Brüssel III, Kommentar zur Einigung der Unterhändler über die EU-Kapitalrichtlinie, von Detlef Fechtner.
Frankfurt (ots)
Noch ist die EU-Kapitalrichtlinie zwar nicht in trockenen Tüchern. Aber nach der Einigung der Unterhändler stehen die Chancen tatsächlich gut, dass der Übergang von Basel III zu Brüssel III - oder eurokratisch: zu CRD IV - geschafft ist.
Ist das, was da ausgeschachert wurde, in allen Details klug? Hand aufs Herz, das können derzeit nicht einmal die Unterhändler selbst mit voller Überzeugung sagen - geschweige denn die Zaungäste. Die EU-Kapitalrichtlinie ist einer der kompliziertesten Rechtstexte der EU. Zudem enthalten die 1300 Seiten vieles, was nur schwer zu verstehen ist, etwa die Verrechnung von Sifi-Puffer und Systemrisikopuffer. Kompliziert sind zwar auch Details anderer Gesetze. Nur geht es da nicht gleich um Milliarden. Man kann daher noch nicht sagen: Der Kompromiss, der gefunden wurde, ist gut. Aber man kann sagen: Es ist gut, dass ein Kompromiss gefunden wurde.
Erstens wird eine lähmende Blockade der Finanzmarktregeln in Europa vermieden. Zum Beispiel wäre die EU wohl ohne CRD IV keinen Schritt bei der Aufsicht weitergekommen. Die EU-Kapitalrichtlinie ist, auch wenn sie zuletzt oft auf die Deckelung der Boni verkürzt wurde, immerhin das Herzstück der Reaktion auf Lehman und die Bankenkrise. Mehr Kapital, besseres Kapital, gesicherte Liquidität, niedrigere Kredithebel - das sind Punkte, die nur dann eine Chance haben, wenn Europa fähig ist, daraus Gesetze zu machen. Der Druck auf die USA wird übrigens durch die jüngste Verständigung mehr steigen, als wenn der EU-Kommissar noch fünfmal nach Amerika reist.

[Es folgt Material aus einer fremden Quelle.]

(** The runtime denial that comes before the file system. *)
Definition deny_member (name : str) (fp : option str) (s : DaemonState) : option nat * DaemonState :=
  match fp with
  | None => (Some 0%nat, s)
  | Some peer =>
      match Authority.deny_peer_text peer s.(l_authority) with
      | (a, None) => (None, set_authority a s)
      | (a, Some _) =>
          let s1 := set_authority a s in
          let '(n, (g, r)) := Fangs.terminate_peer name (s1.(l_registry), s1.(l_runtime)) in
          let s2 := set_runtime r (set_registry g s1) in
          (Some n, set_active_fangs (Fangs.len s2.(l_registry)) s2)
      end
  end.

Definition pack_cmd (req : ControlRequest) : hm D ControlResponse :=
  let err code := error req.(rq_id) code in
  peers ← get l_peers;
  generation ← get l_generation;
  let name := arg req (lit "name") in
  let revoked := if is_cmd req (lit "pack.remove") || is_cmd req (lit "pack.revoke")
                 then (λ x, pr_fingerprint x.2) <$> list_find (λ p, pr_name p = name) peers else None in
  '(candidate, changed, status) ← pack_candidate req name peers;
  _ ← ok_or_leave (StateValidation.pack candidate) (err (lit "PACK_INVALID"));
  if is_cmd req (lit "pack.set_address") then
    r ← run (apply_pack_address_change name candidate changed generation);
    closed ← ok_or_leave r (err (lit "PACK_SAVE_FAILED"));
    packmates ← get (λ s, length s.(l_peers));
    mret (pack_reply req status name closed packmates)
  else
    denied ← run (λ w, let '(o, s) := deny_member name revoked w.(live) in (o, mkWorld s w.(disk)));
    closed ← or_leave denied (err (lit "AUTHORITY_UNAVAILABLE"));
    _ ← saved (λ w, match generation with
                    | Some g => unit_of (commit_protected g (with_peers candidate (protected_from_live w.(live))) w)
                    | None => durable (lit "pack.json") candidate false w
                    end)
          (err (if bool_decide (is_Some revoked) then lit "PACK_SAVE_FAILED_RUNTIME_DENIED" else lit "PACK_SAVE_FAILED"));
    _ ← upd (set_peers candidate);
    published ← run (λ w, match revoked with
      | None => (true, w)
      | Some peer =>
          match Authority.removed_text peer w.(live).(l_authority) with
          | (a, None) => (false, on_live (λ s, set_degraded true (set_authority a s)) w)
          | (a, Some _) => (true, on_live (set_authority a) w)
          end
      end);
    _ ← leave_if (negb published) (err (lit "AUTHORITY_PUBLICATION_FAILED"));
    _ ← leave_if match revoked with Some peer => negb (cleanup_ok peer) | None => false end
          (err (lit "AUTHORITY_CLEANUP_TIMEOUT"));
    mret (pack_reply req status name closed (length candidate)).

Zweitens beweist die EU, dass sie fähig ist, internationale Regeln zu europäisieren. Das ist gar nicht einfach, da sich bekanntermaßen die nationalen Bankenmärkte unterscheiden. Die EU antwortet mit einem Ansatz, der alle Banken erfasst, aber differenziert. Aus deutscher Sicht sind etwa Unterscheidungen bei der Definition des Kapitals oder bei Ausnahmen für den Mittelstand von Bedeutung. Das sollte im Auge behalten, wer sich über zu viel Flexibilität an anderer Stelle beklagt.
Drittens darf nicht übersehen werden, dass erst CRD IV den Vereinbarungen von Fachbeamten demokratische Legitimation verleiht. Dass die EU-Abgeordneten auf Boni-Deckel pochen, mag für manchen wenig mit makroprudenzieller Aufsicht zu tun haben. Aber jene, die sich beschweren, das EU-Parlament habe angeblich sachfremde Themen eingeschmuggelt, sind nicht glaubwürdig, wenn sie in ihrer Rede am nächsten Sonntag ein demokratisches Europa fordern.